The US group is offering eleven euros per share for the Düsseldorf company. Major shareholder Friedhelm Loh supports the bid and has committed to tendering the entire stake of 41.5 percent of the KlöCo shares, Worthington Steel announced late on Thursday evening in Columbus and Düsseldorf. The company value including debts of the SDAX-listed group is estimated at 2.4 billion US dollars (almost 2.1 billion euros) in the transaction.
This is how the stock reacts
Worthington Steel’s takeover offer sent shares of Klöckner & Co soaring on Friday. The US group is offering 11 euros per share for the Düsseldorf steel trader. The shares then ultimately rose via XETRA by 28.22 percent to 11.04 euros. The company value of Klöckner & Co in the transaction is estimated at 2.4 billion dollars or the equivalent of almost 2.1 billion euros.

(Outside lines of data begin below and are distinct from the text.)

Lemma save_load_roundtrip_witness :
  definedElements clearedConditionState = true
  /\ Storage.plain (dataOf clearedConditionState) = true
  /\ hasSections clearedConditionState = true
  /\ fst (Storage.saveGame sampleDigest clearedConditionState None true
            "auto1" "AutoSave_1" 5 (Storage.mkDB [noChecksumSave] []))
     = Some "auto1"
  /\ exists loaded,
       fst (Storage.loadGame sampleDigest "auto1"
              (snd (Storage.saveGame sampleDigest clearedConditionState None
                      true "auto1" "AutoSave_1" 5
                      (Storage.mkDB [noChecksumSave] []))))
       = Some loaded
       /\ sameData loaded clearedConditionState.
Proof.
  assert (H1 : definedElements clearedConditionState = true)
    by (vm_compute; reflexivity).
  assert (H2 : Storage.plain (dataOf clearedConditionState) = true)
    by (vm_compute; reflexivity).
  assert (H3 : hasSections clearedConditionState = true)
    by (vm_compute; reflexivity).
  split; [exact H1 |]. split; [exact H2 |]. split; [exact H3 |].
  destruct (save_load_roundtrip sampleDigest clearedConditionState None true
              "auto1" "AutoSave_1" 5 (Storage.mkDB [noChecksumSave] [])
              H1 H2 H3) as (S & (loaded & L & _ & D & _) & _).
  - intros _. constructor; [cbn; discriminate | constructor].
  - split; [exact S |]. exists loaded. split; [exact L | exact D].
Defined.

(** X26: what a save gives back is the pruned state, and its checksum
    still matches.  The JSON text of a state is that of its pruned form
    (properties holding [undefined] left out, [undefined] array elements
    as [null]); so, when the pruned form holds no object with the reserved
    bigint tag and the [metadata] and [progression] sections exist, saving
    succeeds, the checksum stored with the save is the checksum of what is
    stored, and loading returns the pruned form (for an auto-save, provided
    the stored auto-saves are older). *)
Theorem save_load_returns_pruned
    (digest : option Storage.json -> string) (g : Storage.jsval)
    (name : option string) (isAutoSave : bool)
    (saveId generatedName : string) (now : Z) (db : Storage.DB) :
  Storage.plain (prune g) = true ->
  hasSections g = true ->
  (isAutoSave = true -> autoSavesOlder now (Storage.saves db)) ->
  Storage.stringify (prune g) = Storage.stringify g
  /\ Storage.sanitizeGameState g = Some (prune g)
  /\ Storage.createChecksum digest (prune g) = Storage.createChecksum digest g
  /\ fst (Storage.saveGame digest g name isAutoSave saveId generatedName now db)
     = Some saveId
  /\ fst (Storage.loadGame digest saveId
            (snd (Storage.saveGame digest g name isAutoSave saveId
                    generatedName now db)))
     = Some (prune g).
Proof.
  intros Hp Hs Old.
  pose proof (stringify_prune g) as SP.
  assert (San : Storage.sanitizeGameState g = Some (prune g)).
  { pose proof (sanitize_plain (prune g) Hp) as S.
    unfold Storage.sanitizeGameState in *. rewrite <- SP. exact S. }
  assert (Ck : Storage.createChecksum digest (prune g)
               = Storage.createChecksum digest g).
  { unfold Storage.createChecksum. rewrite SP. reflexivity. }
  split; [exact SP |]. split; [exact San |]. split; [exact Ck |].
  destruct (saveGame_sanitized digest g (prune g) name isAutoSave saveId
              generatedName now db San Hs) as (saveName & version & l2 & E & El).
  rewrite E. cbn [fst snd]. split; [reflexivity |].
  set (save := Storage.mkSave saveId saveName (prune g) now version
                 (Some (Storage.createChecksum digest g)) isAutoSave) in *.
  assert (G : Storage.get saveId l2 = Some save).
  { rewrite El. destruct isAutoSave.
    - apply (get_cleanup_put save). apply Old. reflexivity.
    - apply (get_put save). }
  destruct (loadGame_cases digest saveId
              (Storage.trackEvent "game_saved"
                 (Storage.mkDB l2 (Storage.analytics db))) save G)
    as [(_ & c & Hc & _ & Hd) | (L & _)].
  - exfalso. cbn in Hc. inversion Hc. subst c. apply Hd. exact Ck.
  - exact L.
Qed.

Takeover negotiations between the two companies became known last December. Driven by this, the shares jumped over their downward trend and had already increased by almost 50 percent by the previous day. Since the beginning of the year, shares in the small-cap SDAX index have increased by more than a third, and in the past twelve months they have even increased by around 145 percent.
Major shareholder Friedhelm Loh, who holds 41.5 percent of Klöckner shares through Swoctem GmbH, supports the takeover offer. Worthington Steel wants at least 65 percent of the shares in Klöckner & Co and expects the transaction to be completed in the second half of the year. Klöckner will remain independent after the merger. Worthington wants to be represented on the supervisory board as a “strategic partner”.
Analyst Christian Cohrs from Warburg Research considers the takeover offer to be attractive. The price offered by Worthington Steel is almost twice as high as the steel dealer’s independent fair value of 6.15 euros. The offer enables investors to realize the true value of the company in a challenging European market environment and thereby avoid the risks that the steel trader faces.
DZ Bank expert Dirk Schlamp believes the probability of success of the transaction is high given the comparatively low minimum acceptance threshold and the support of the board of directors and major shareholder Loh. In addition, he does not expect any significant hurdles in the context of regulatory approvals. Although an improvement in the offer seems unlikely, it is clearly positive.
LBBW analyst Jens Münstermann would also not bet on a higher takeover offer and recommends that shareholders take advantage of the recent price jump and sell the shares. Anyone who only wants to tender the shares after the dividend has been paid out in May runs the risk that the takeover may fail.
Thomas Schulte-Vorwick from Bankhaus Metzler also considers the takeover to be strategically sensible because of the high potential for operational savings. The analyst also praises the sale of the Becker Group, which Klöckner announced separately. The multi-metals platform in the flat steel sector only offers weak profitability, but the remaining portfolio is likely to offer more attractive growth opportunities.
Worthington Steel holds on to Klöckner’s lead
The US steel group Worthington Steel wants to focus on continuity even after the planned takeover of the German steel trader Klöckner & Co: The existing management should be retained and play a central role in the integration, explained Worthington CEO Geoff Gilmore in an interview with the “Handelsblatt”. Klöckner boss Guido Kerkhoff should continue to work closely with Worthington and support operational processes.
Worthington aims to fully integrate the two companies, Gilmore said. In Europe, leadership should remain largely autonomous. The European portfolio is solidly positioned and the strategy is convincing. “We will trust the leadership team and give them space to implement their strategy.” No locations are to be closed, and there are currently no plans to relocate production sites to the USA.
According to him, the strategic orientation is aimed at growth and higher added value. A focus is on electrical steel, which is needed for transformers in data centers. In recent years, Klöckner has focused its business more closely on high-margin products and thus fits Worthington’s strategy. The integration will take several years, Gilmore said. He expects around three years to implement synergies and adapt the organization step by step. It is crucial that the pace is supported by employees and management.
With a view to the industry, the CEO expects further major consolidations, especially in North America. The markets are fragmented and larger platforms will increasingly play a dominant role in the coming years. “The market will continue to consolidate in North America. This remains to be seen in Europe,” said Gilmore.